MGM Applause Detection - AudiovisualMetadataPlatform/amp_documentation GitHub Wiki

  1. AMP: Audiovisual Metadata Platform
  2. Documentation
  3. Archived Pages
  4. Phase 2 MGM Evaluations

MGM - Applause Detection

Category description and use cases

Workflow example:

Output standard

Summary: An array of segments, each with a start and end. Start and end are timestamps in seconds. The label may be one of "applause" or "non-applause."

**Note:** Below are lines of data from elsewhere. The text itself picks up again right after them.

(* ===== verification/ClientHttp.v ===== *)
(** * The clients over HTTP

    [http_client.rs], [send_checked_request.rs], [reports_health.rs],
    [client_health.rs], [client_management.rs] and [client_inference.rs].

    What a server answers is the argument [network] of the definitions: a
    request goes in with the state of the world, and the outcome of [send] and
    the next state come out; [None] is a request that its token cancelled.  A
    body that could not be written is in the request as its error. *)

From Stdlib Require Import Strings.Ascii.
From S2P Require Import Prelude.
From S2P Require Import Bytes.
From S2P Require Import Messages.
From S2P Require Import Requests.
From S2P Require Import ClientStreams.
From S2P Require Import InferenceSocket.
Local Open Scope Z_scope.

(** ** Requests and answers *)

Inductive Method : Type := GET | POST | PUT.

Record HttpRequest : Type := {
  method : Method;
  request_url : string;
  request_body : option (result string string);
}.

(** [response_text] is what reading the body to its end gives. *)
Record HttpResponse : Type := {
  status : Z;
  response_text : result string string;
}.

Inductive SendOutcome : Type :=
| Responded (response : HttpResponse)
| ConnectFailed (source : string)
| SendFailed (source : string).

(** [paddler_client::error::Error], as far as HTTP goes. *)
Inductive HttpError : Type :=
| Http (source : string)
| Connect (url source : string)
| ServiceUnavailable (message url : string)
| UnexpectedResponseStatus (message : string) (status : Z) (url : string)
| ErrorBodyUnreadable (status : Z) (url source : string)
| RequestCancelled (url : string).

(** What a type of the messages offers: [serde_json]. *)
Class Json (A : Type) : Type := {
  json_to_string : A -> result string string;
  json_from_str : string -> result A string;
}.

(** Texts that read back as what they were written from. *)
Definition json_faithful {A : Type} `{!Json A} (value : A) : Prop :=
  exists text, json_to_string value = Ok text /\ json_from_str text = Ok value.

(** ** URLs *)

(** [trim_end_matches('/')] *)
Fixpoint trim_end_slashes (s : string) : string :=
  match s with
  | EmptyString => EmptyString
  | String a rest =>
      match trim_end_slashes rest with
      | EmptyString => if bool_decide (a = "/"%char) then EmptyString else String a EmptyString
      | trimmed => String a trimmed
      end
  end.

Definition format_api_url (base_url path : string) : string := trim_end_slashes base_url +:+ path.

(** ** One request *)

Definition SERVICE_UNAVAILABLE : Z := 503.

Definition is_success (status : Z) : bool := (200 <=? status) && (status <? 300).

Definition read_error_body (response : HttpResponse) (url : string) : HttpError :=
  match response_text response with
  | Ok message =>
      if status response =? SERVICE_UNAVAILABLE then ServiceUnavailable message url
      else UnexpectedResponseStatus message (status response) url
  | Err source => ErrorBodyUnreadable (status response) url source
  end.

Definition checked (url : string) (send_result : option SendOutcome)
    : result HttpResponse HttpError :=
  match send_result with
  | None => Err (RequestCancelled url)
  | Some (Responded response) =>
      if is_success (status response) then Ok response else Err (read_error_body response url)
  | Some (ConnectFailed source) => Err (Connect url source)
  | Some (SendFailed source) => Err (Http source)
  end.

Section Client.
Context {W : Type} (network : HttpRequest -> W -> W * option SendOutcome).

Definition send_checked_request (request : HttpRequest) (w : W)
    : W * result HttpResponse HttpError :=
  let '(w, send_result) := network request w in (w, checked (request_url request) send_result).

(** ** [HttpClient] *)

Record HttpClient : Type := { base_url : string }.

Definition http_get (client : HttpClient) (path : string) : W -> W * result HttpResponse HttpError :=
  send_checked_request
    {| method := GET; request_url := format_api_url (base_url client) path; request_body := None |}.

Definition get_json {A : Type} `{!Json A} (client : HttpClient) (path : string) (w : W)
    : W * result A HttpError :=
  let '(w, response) := http_get client path w in
  (w, let? response := response in
      match response_text response with
      | Ok text =>
          match json_from_str text with Ok value => Ok value | Err source => Err (Http source) end
      | Err source => Err (Http source)
      end).

Definition get_text (client : HttpClient) (path : string) (w : W) : W * result string HttpError :=
  let '(w, response) := http_get client path w in
  (w, let? response := response in
      match response_text response with Ok text => Ok text | Err source => Err (Http source) end).

Definition send_json {A : Type} `{!Json A} (client : HttpClient) (m : Method) (path : string)
    (body : A) : W -> W * result HttpResponse HttpError :=
  send_checked_request
    {| method := m; request_url := format_api_url (base_url client) path;
       request_body := Some (json_to_string body) |}.

Definition post_json {A : Type} `{!Json A} (client : HttpClient) : string -> A -> W ->
    W * result HttpResponse HttpError := send_json client POST.

Definition put_json {A : Type} `{!Json A} (client : HttpClient) : string -> A -> W ->
    W * result HttpResponse HttpError := send_json client PUT.

(** ** Health *)

Definition get_health (client : HttpClient) : W -> W * result string HttpError :=
  get_text client "/health".

(** The loop of [wait_until_healthy], over the attempts made so far; [None]
    while it sleeps before the next. *)
Definition probe_again (e : HttpError) : bool :=
  match e with Connect _ _ | ServiceUnavailable _ _ => true | _ => false end.

Fixpoint wait_until_healthy (probes : nat) (client : HttpClient) (w : W)
    : W * option (result unit HttpError) :=
  match probes with
  | O => (w, None)
  | S probes =>
      match get_health client w with
      | (w, Ok _) => (w, Some (Ok tt))
      | (w, Err e) => if probe_again e then wait_until_healthy probes client w else (w, Some (Err e))
      end
  end.

(** ** [ClientManagement] *)

Section Management.
Context {AgentsSnapshot BufferedSnapshot Applicable Template Metadata : Type}.
Context `{!Json AgentsSnapshot} `{!Json BufferedSnapshot} `{!Json Applicable} `{!Json Template}
  `{!Json Metadata} `{!Json BalancerDesiredState}.

Definition get_agents (client : HttpClient) : W -> W * result AgentsSnapshot HttpError :=
  get_json client "/api/v1/agents".

Definition get_balancer_desired_state (client : HttpClient)
    : W -> W * result BalancerDesiredState HttpError :=
  get_json client "/api/v1/balancer_desired_state".

Definition get_balancer_applicable_state (client : HttpClient)
    : W -> W * result Applicable HttpError :=
  get_json client "/api/v1/balancer_applicable_state".

Definition put_balancer_desired_state (client : HttpClient) (state : BalancerDesiredState) (w : W)
    : W * result unit HttpError :=
  let '(w, response) := put_json client "/api/v1/balancer_desired_state" state w in
  (w, let? _ := response in Ok tt).

Definition get_buffered_requests (client : HttpClient) : W -> W * result BufferedSnapshot HttpError :=
  get_json client "/api/v1/buffered_requests".

(** The responses of the two streams, read by [snapshots_of_response]. *)
Definition get_agents_stream (client : HttpClient) : W -> W * result HttpResponse HttpError :=
  http_get client "/api/v1/agents/stream".

Definition get_buffered_requests_stream (client : HttpClient)
    : W -> W * result HttpResponse HttpError :=
  http_get client "/api/v1/buffered_requests/stream".

Definition get_chat_template_override (client : HttpClient) (agent_id : string)
    : W -> W * result Template HttpError :=
  get_json client ("/api/v1/agent/" +:+ agent_id +:+ "/chat_template_override").

Definition get_model_metadata (client : HttpClient) (agent_id : string)
    : W -> W * result Metadata HttpError :=
  get_json client ("/api/v1/agent/" +:+ agent_id +:+ "/model_metadata").

Definition get_metrics (client : HttpClient) : W -> W * result string HttpError :=
  get_text client "/metrics".
End Management.

(** ** [ClientInference] over HTTP

    The answer is decoded as it arrives ([ClientStreams]). *)

Definition post_streaming {A : Type} `{!Json A} (client : HttpClient) : string -> A -> W ->
    W * result HttpResponse HttpError := post_json client.

Definition post_continue_from_conversation_history
    `{!Json (ContinueFromConversationHistoryParams ValidatedParametersSchema)}
    (client : HttpClient) (params : ContinueFromConversationHistoryParams ValidatedParametersSchema)
    : W -> W * result HttpResponse HttpError :=
  post_streaming client "/api/v1/continue_from_conversation_history" params.

Definition post_continue_from_raw_prompt `{!Json ContinueFromRawPromptParams}
    (client : HttpClient) (params : ContinueFromRawPromptParams)
    : W -> W * result HttpResponse HttpError :=
  post_streaming client "/api/v1/continue_from_raw_prompt" params.

Definition post_generate_embedding_batch `{!Json GenerateEmbeddingBatchParams}
    (client : HttpClient) (params : GenerateEmbeddingBatchParams)
    : W -> W * result HttpResponse HttpError :=
  post_streaming client "/api/v1/generate_embedding_batch" params.
End Client.

(** ** Streams of snapshots *)

Section SnapshotStreams.
Context {Snapshot ParseError TransportError : Type} (from_str : bytes -> result Snapshot ParseError).

Inductive SnapshotError : Type :=
| StreamFailed (e : StreamError ParseError TransportError)
| SnapshotJson (e : ParseError).

Definition parse_snapshot (item : result bytes (StreamError ParseError TransportError))
    : result Snapshot SnapshotError :=
  match item with
  | Ok data => match from_str data with Ok snapshot => Ok snapshot | Err e => Err (SnapshotJson e) end
  | Err e => Err (StreamFailed e)
  end.

(** [get_agents_stream] and [get_buffered_requests_stream], polled to the end. *)
Definition snapshots_of_response (turns : list (@Turn TransportError))
    : list (result Snapshot SnapshotError) :=
  map parse_snapshot (fst (poll_to_end sse None stream_new turns)).
End SnapshotStreams.

(** ** The URL of the inference socket

    [inference_socket/url.rs], over the URLs of the library. *)

Class UrlLibrary : Type := {
  Url : Type;
  url_scheme : Url -> string;
  url_path : Url -> string;
  url_as_str : Url -> string;
  url_set_scheme : string -> Url -> option Url;
  url_set_path : string -> Url -> Url;
  url_scheme_set (scheme : string) (u u' : Url) :
    url_set_scheme scheme u = Some u' -> url_scheme u' = scheme;
  url_path_set (path : string) (u : Url) :
    String.prefix "/" path = true -> url_path (url_set_path path u) = path;
  url_scheme_kept (path : string) (u : Url) : url_scheme (url_set_path path u) = url_scheme u;
}.

Inductive UrlError : Type := InferenceSocketUrlSchemeRejected (scheme url : string).

Definition inference_socket_url `{UrlLibrary} (input : Url) : result Url UrlError :=
  let scheme :=
    if decide (url_scheme input = "http"%string) then "ws"%string
    else if decide (url_scheme input = "https"%string) then "wss"%string
    else url_scheme input in
  match url_set_scheme scheme input with
  | Some url => Ok (url_set_path "/api/v1/inference_socket" url)
  | None => Err (InferenceSocketUrlSchemeRejected scheme (url_as_str input))
  end.

(** ** [ClientInference] over the socket *)

Section Socket.
Context `{LlamaTypes}.

Record ClientInference : Type := {
  inference_http_client : HttpClient;
  inference_socket_pool : InferenceSocket.Pool;
}.

Definition client_inference_new (url : string) (pool_size : nat) : ClientInference :=
  {| inference_http_client := {| base_url := url |};
     inference_socket_pool := pool_new pool_size |}.

Inductive SocketRequest : Type :=
| SocketConversation (params : ContinueFromConversationHistoryParams ValidatedParametersSchema)
| SocketRawPrompt (params : ContinueFromRawPromptParams).

(** [request_id] is the fresh [nanoid!()]; the other arguments are those of
    [send_request]. *)
Definition send_over_inference_socket (request_to_string : string -> SocketRequest -> result string string)
    (is_cancelled : bool) (first second : InferenceSocket.Pool -> InferenceSocket.Pool)
    (connected reconnected : result unit string) (request_id : string) (request : SocketRequest)
    (client : ClientInference) : ClientInference * result (nat * ResponseStream) SocketError :=
  let '(pool, sent) :=
    send_request is_cancelled first second connected reconnected
      (request_to_string request_id request) request_id (inference_socket_pool client) in
  ({| inference_http_client := inference_http_client client; inference_socket_pool := pool |}, sent).

Definition continue_from_conversation_history request_to_string is_cancelled first second connected
    reconnected request_id params :=
  send_over_inference_socket request_to_string is_cancelled first second connected reconnected
    request_id (SocketConversation params).

Definition continue_from_raw_prompt request_to_string is_cancelled first second connected
    reconnected request_id params :=
  send_over_inference_socket request_to_string is_cancelled first second connected reconnected
    request_id (SocketRawPrompt params).
End Socket.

Element Datatype Obligation Definition media object required Wrapper for metadata about the source media file. media.filename string required Filename of the source file. media.duration string required The duration of the source file audio. segments array required Wrapper for segments of silence, speech, or audio. segments[*] object optional A segment of silence, speech, or audio. segments[*].label string required The type of segment: applause or non-applause segments[*].start string required Start time in seconds. segments[*].end string required End time in seconds.


JSON Schema

Schema[[ ][Expand source]][]

{
    "$schema": "http://json-schema.org/schema#",
    "type": "object",
    "title": "Applause Detection Schema",
    "required": [
        "media",
        "segments"
    ],
    "properties": {
        "media": {
            "type": "object",
            "title": "Media",
            "description": "Wrapper for metadata about the source media file.",
            "required": [
                "filename",
                "duration"
            ],
            "properties": {
                "filename": {
                    "type": "string",
                    "title": "Filename",
                    "description": "Filename of the source file.",
                    "default": "",
                    "examples": [
                        "myfile.wav"
                    ]
                },
                "duration": {
                    "type": "string",
                    "title": "Duration",
                    "description": "Duration of the source file audio.",
                    "default": "",
                    "examples": [
                        "25.888"
                    ]
                }
            }
        },
        "segments": {
            "type": "array",
            "title": "Segments",
            "description": "Segments of silence, speech, or audio.",
            "items": {
                "type": "object",
                "required": [
                    "label",
                    "start",
                    "end"         
                ],
                "properties": {
                    "label": {
                      "type": "string",
                      "title": "Label",
                      "description": "The type of sound",
                      "enum": [
                          "applause",
                          "non-applause"
                      ]
                    }
                }
            }
        }
    }
}

Sample output

Sample Output[[ ][Expand source]][]

{
  "media": {
    "filename": "name.wav",
    "duration": "300"
  },
  "segments":[
    {
        "label": "non-applause",
        "start": 0.0,
        "end": 198.37
    },
    {
        "label": "applause",
        "start": 198.38,
        "end": 206.04
    }
  ]
}

Recommended tool(s)

Acoustic Classification Segmentation (custom)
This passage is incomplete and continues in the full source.